(Stored items)

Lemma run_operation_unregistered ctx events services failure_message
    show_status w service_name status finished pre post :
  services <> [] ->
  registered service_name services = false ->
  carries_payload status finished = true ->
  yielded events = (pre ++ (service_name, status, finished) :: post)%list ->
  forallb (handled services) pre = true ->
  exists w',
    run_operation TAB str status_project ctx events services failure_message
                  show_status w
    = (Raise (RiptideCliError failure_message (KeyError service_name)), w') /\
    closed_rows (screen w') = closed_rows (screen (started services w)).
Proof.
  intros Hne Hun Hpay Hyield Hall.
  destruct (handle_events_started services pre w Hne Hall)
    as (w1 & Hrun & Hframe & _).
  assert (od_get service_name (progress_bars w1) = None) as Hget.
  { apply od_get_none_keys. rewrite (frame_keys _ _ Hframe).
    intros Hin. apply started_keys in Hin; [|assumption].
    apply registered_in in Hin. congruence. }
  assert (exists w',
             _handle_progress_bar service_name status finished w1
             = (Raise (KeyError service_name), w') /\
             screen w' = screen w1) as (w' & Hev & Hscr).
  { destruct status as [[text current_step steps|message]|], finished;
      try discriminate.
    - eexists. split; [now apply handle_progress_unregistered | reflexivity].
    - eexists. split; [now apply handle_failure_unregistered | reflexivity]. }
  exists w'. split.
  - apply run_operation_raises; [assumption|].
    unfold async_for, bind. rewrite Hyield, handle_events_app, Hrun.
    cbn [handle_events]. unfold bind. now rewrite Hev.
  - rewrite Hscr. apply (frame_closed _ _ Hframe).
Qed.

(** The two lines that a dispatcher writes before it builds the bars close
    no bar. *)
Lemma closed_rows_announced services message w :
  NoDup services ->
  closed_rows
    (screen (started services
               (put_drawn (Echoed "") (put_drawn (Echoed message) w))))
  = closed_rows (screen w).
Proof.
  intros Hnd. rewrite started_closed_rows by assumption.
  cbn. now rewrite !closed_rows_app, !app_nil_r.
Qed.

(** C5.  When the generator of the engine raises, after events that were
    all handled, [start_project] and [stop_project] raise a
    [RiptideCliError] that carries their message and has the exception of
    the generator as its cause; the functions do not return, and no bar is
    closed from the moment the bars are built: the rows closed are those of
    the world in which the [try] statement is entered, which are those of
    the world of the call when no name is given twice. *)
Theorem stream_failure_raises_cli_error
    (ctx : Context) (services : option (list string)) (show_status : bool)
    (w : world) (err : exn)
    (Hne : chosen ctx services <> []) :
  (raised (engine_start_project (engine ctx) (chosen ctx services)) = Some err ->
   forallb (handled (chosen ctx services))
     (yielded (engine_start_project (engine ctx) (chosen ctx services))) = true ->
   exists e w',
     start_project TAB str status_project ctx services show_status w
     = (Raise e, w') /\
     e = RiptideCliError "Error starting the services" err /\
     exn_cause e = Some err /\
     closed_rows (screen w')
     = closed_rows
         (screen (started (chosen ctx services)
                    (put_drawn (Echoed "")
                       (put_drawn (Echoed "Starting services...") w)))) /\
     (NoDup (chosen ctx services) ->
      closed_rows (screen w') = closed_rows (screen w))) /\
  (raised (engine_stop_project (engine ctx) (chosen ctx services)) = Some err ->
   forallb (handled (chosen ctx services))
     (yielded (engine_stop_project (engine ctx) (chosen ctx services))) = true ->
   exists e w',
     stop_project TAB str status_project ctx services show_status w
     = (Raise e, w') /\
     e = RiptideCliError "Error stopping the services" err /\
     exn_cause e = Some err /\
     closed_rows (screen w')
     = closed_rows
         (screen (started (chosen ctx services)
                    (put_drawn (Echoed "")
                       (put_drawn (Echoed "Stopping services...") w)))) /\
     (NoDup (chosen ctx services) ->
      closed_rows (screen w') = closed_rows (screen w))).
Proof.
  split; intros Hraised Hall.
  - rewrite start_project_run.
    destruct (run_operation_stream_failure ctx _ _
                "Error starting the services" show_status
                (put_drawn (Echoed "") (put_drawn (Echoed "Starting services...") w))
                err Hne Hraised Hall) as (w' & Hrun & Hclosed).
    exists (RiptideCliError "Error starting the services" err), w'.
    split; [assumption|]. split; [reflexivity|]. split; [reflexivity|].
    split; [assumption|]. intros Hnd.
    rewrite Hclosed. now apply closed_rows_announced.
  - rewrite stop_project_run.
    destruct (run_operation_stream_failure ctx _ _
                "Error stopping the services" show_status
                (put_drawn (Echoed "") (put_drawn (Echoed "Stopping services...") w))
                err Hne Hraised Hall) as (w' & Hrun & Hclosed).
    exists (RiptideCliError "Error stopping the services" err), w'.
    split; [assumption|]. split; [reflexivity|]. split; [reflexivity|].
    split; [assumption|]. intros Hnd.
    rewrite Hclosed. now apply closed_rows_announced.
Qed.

- **Activity**
Nothing in the records should be left out; write all of them out again exactly.

- **Exercise response**
Lemma run_operation_unregistered ctx events services failure_message
    show_status w service_name status finished pre post :
  services <> [] ->
  registered service_name services = false ->
  carries_payload status finished = true ->
  yielded events = (pre ++ (service_name, status, finished) :: post)%list ->
  forallb (handled services) pre = true ->
  exists w',
    run_operation TAB str status_project ctx events services failure_message
                  show_status w
    = (Raise (RiptideCliError failure_message (KeyError service_name)), w') /\
    closed_rows (screen w') = closed_rows (screen (started services w)).
Proof.
  intros Hne Hun Hpay Hyield Hall.
  destruct (handle_events_started services pre w Hne Hall)
    as (w1 & Hrun & Hframe & _).
  assert (od_get service_name (progress_bars w1) = None) as Hget.
  { apply od_get_none_keys. rewrite (frame_keys _ _ Hframe).
    intros Hin. apply started_keys in Hin; [|assumption].
    apply registered_in in Hin. congruence. }
  assert (exists w',
             _handle_progress_bar service_name status finished w1
             = (Raise (KeyError service_name), w') /\
             screen w' = screen w1) as (w' & Hev & Hscr).
  { destruct status as [[text current_step steps|message]|], finished;
      try discriminate.
    - eexists. split; [now apply handle_progress_unregistered | reflexivity].
    - eexists. split; [now apply handle_failure_unregistered | reflexivity]. }
  exists w'. split.
  - apply run_operation_raises; [assumption|].
    unfold async_for, bind. rewrite Hyield, handle_events_app, Hrun.
    cbn [handle_events]. unfold bind. now rewrite Hev.
  - rewrite Hscr. apply (frame_closed _ _ Hframe).
Qed.

(** The two lines that a dispatcher writes before it builds the bars close
    no bar. *)
Lemma closed_rows_announced services message w :
  NoDup services ->
  closed_rows
    (screen (started services
               (put_drawn (Echoed "") (put_drawn (Echoed message) w))))
  = closed_rows (screen w).
Proof.
  intros Hnd. rewrite started_closed_rows by assumption.
  cbn. now rewrite !closed_rows_app, !app_nil_r.
Qed.

(** C5.  When the generator of the engine raises, after events that were
    all handled, [start_project] and [stop_project] raise a
    [RiptideCliError] that carries their message and has the exception of
    the generator as its cause; the functions do not return, and no bar is
    closed from the moment the bars are built: the rows closed are those of
    the world in which the [try] statement is entered, which are those of
    the world of the call when no name is given twice. *)
Theorem stream_failure_raises_cli_error
    (ctx : Context) (services : option (list string)) (show_status : bool)
    (w : world) (err : exn)
    (Hne : chosen ctx services <> []) :
  (raised (engine_start_project (engine ctx) (chosen ctx services)) = Some err ->
   forallb (handled (chosen ctx services))
     (yielded (engine_start_project (engine ctx) (chosen ctx services))) = true ->
   exists e w',
     start_project TAB str status_project ctx services show_status w
     = (Raise e, w') /\
     e = RiptideCliError "Error starting the services" err /\
     exn_cause e = Some err /\
     closed_rows (screen w')
     = closed_rows
         (screen (started (chosen ctx services)
                    (put_drawn (Echoed "")
                       (put_drawn (Echoed "Starting services...") w)))) /\
     (NoDup (chosen ctx services) ->
      closed_rows (screen w') = closed_rows (screen w))) /\
  (raised (engine_stop_project (engine ctx) (chosen ctx services)) = Some err ->
   forallb (handled (chosen ctx services))
     (yielded (engine_stop_project (engine ctx) (chosen ctx services))) = true ->
   exists e w',
     stop_project TAB str status_project ctx services show_status w
     = (Raise e, w') /\
     e = RiptideCliError "Error stopping the services" err /\
     exn_cause e = Some err /\
     closed_rows (screen w')
     = closed_rows
         (screen (started (chosen ctx services)
                    (put_drawn (Echoed "")
                       (put_drawn (Echoed "Stopping services...") w)))) /\
     (NoDup (chosen ctx services) ->
      closed_rows (screen w') = closed_rows (screen w))).
Proof.
  split; intros Hraised Hall.
  - rewrite start_project_run.
    destruct (run_operation_stream_failure ctx _ _
                "Error starting the services" show_status
                (put_drawn (Echoed "") (put_drawn (Echoed "Starting services...") w))
                err Hne Hraised Hall) as (w' & Hrun & Hclosed).
    exists (RiptideCliError "Error starting the services" err), w'.
    split; [assumption|]. split; [reflexivity|]. split; [reflexivity|].
    split; [assumption|]. intros Hnd.
    rewrite Hclosed. now apply closed_rows_announced.
  - rewrite stop_project_run.
    destruct (run_operation_stream_failure ctx _ _
                "Error stopping the services" show_status
                (put_drawn (Echoed "") (put_drawn (Echoed "Stopping services...") w))
                err Hne Hraised Hall) as (w' & Hrun & Hclosed).
    exists (RiptideCliError "Error stopping the services" err), w'.
    split; [assumption|]. split; [reflexivity|]. split; [reflexivity|].
    split; [assumption|]. intros Hnd.
    rewrite Hclosed. now apply closed_rows_announced.
Qed.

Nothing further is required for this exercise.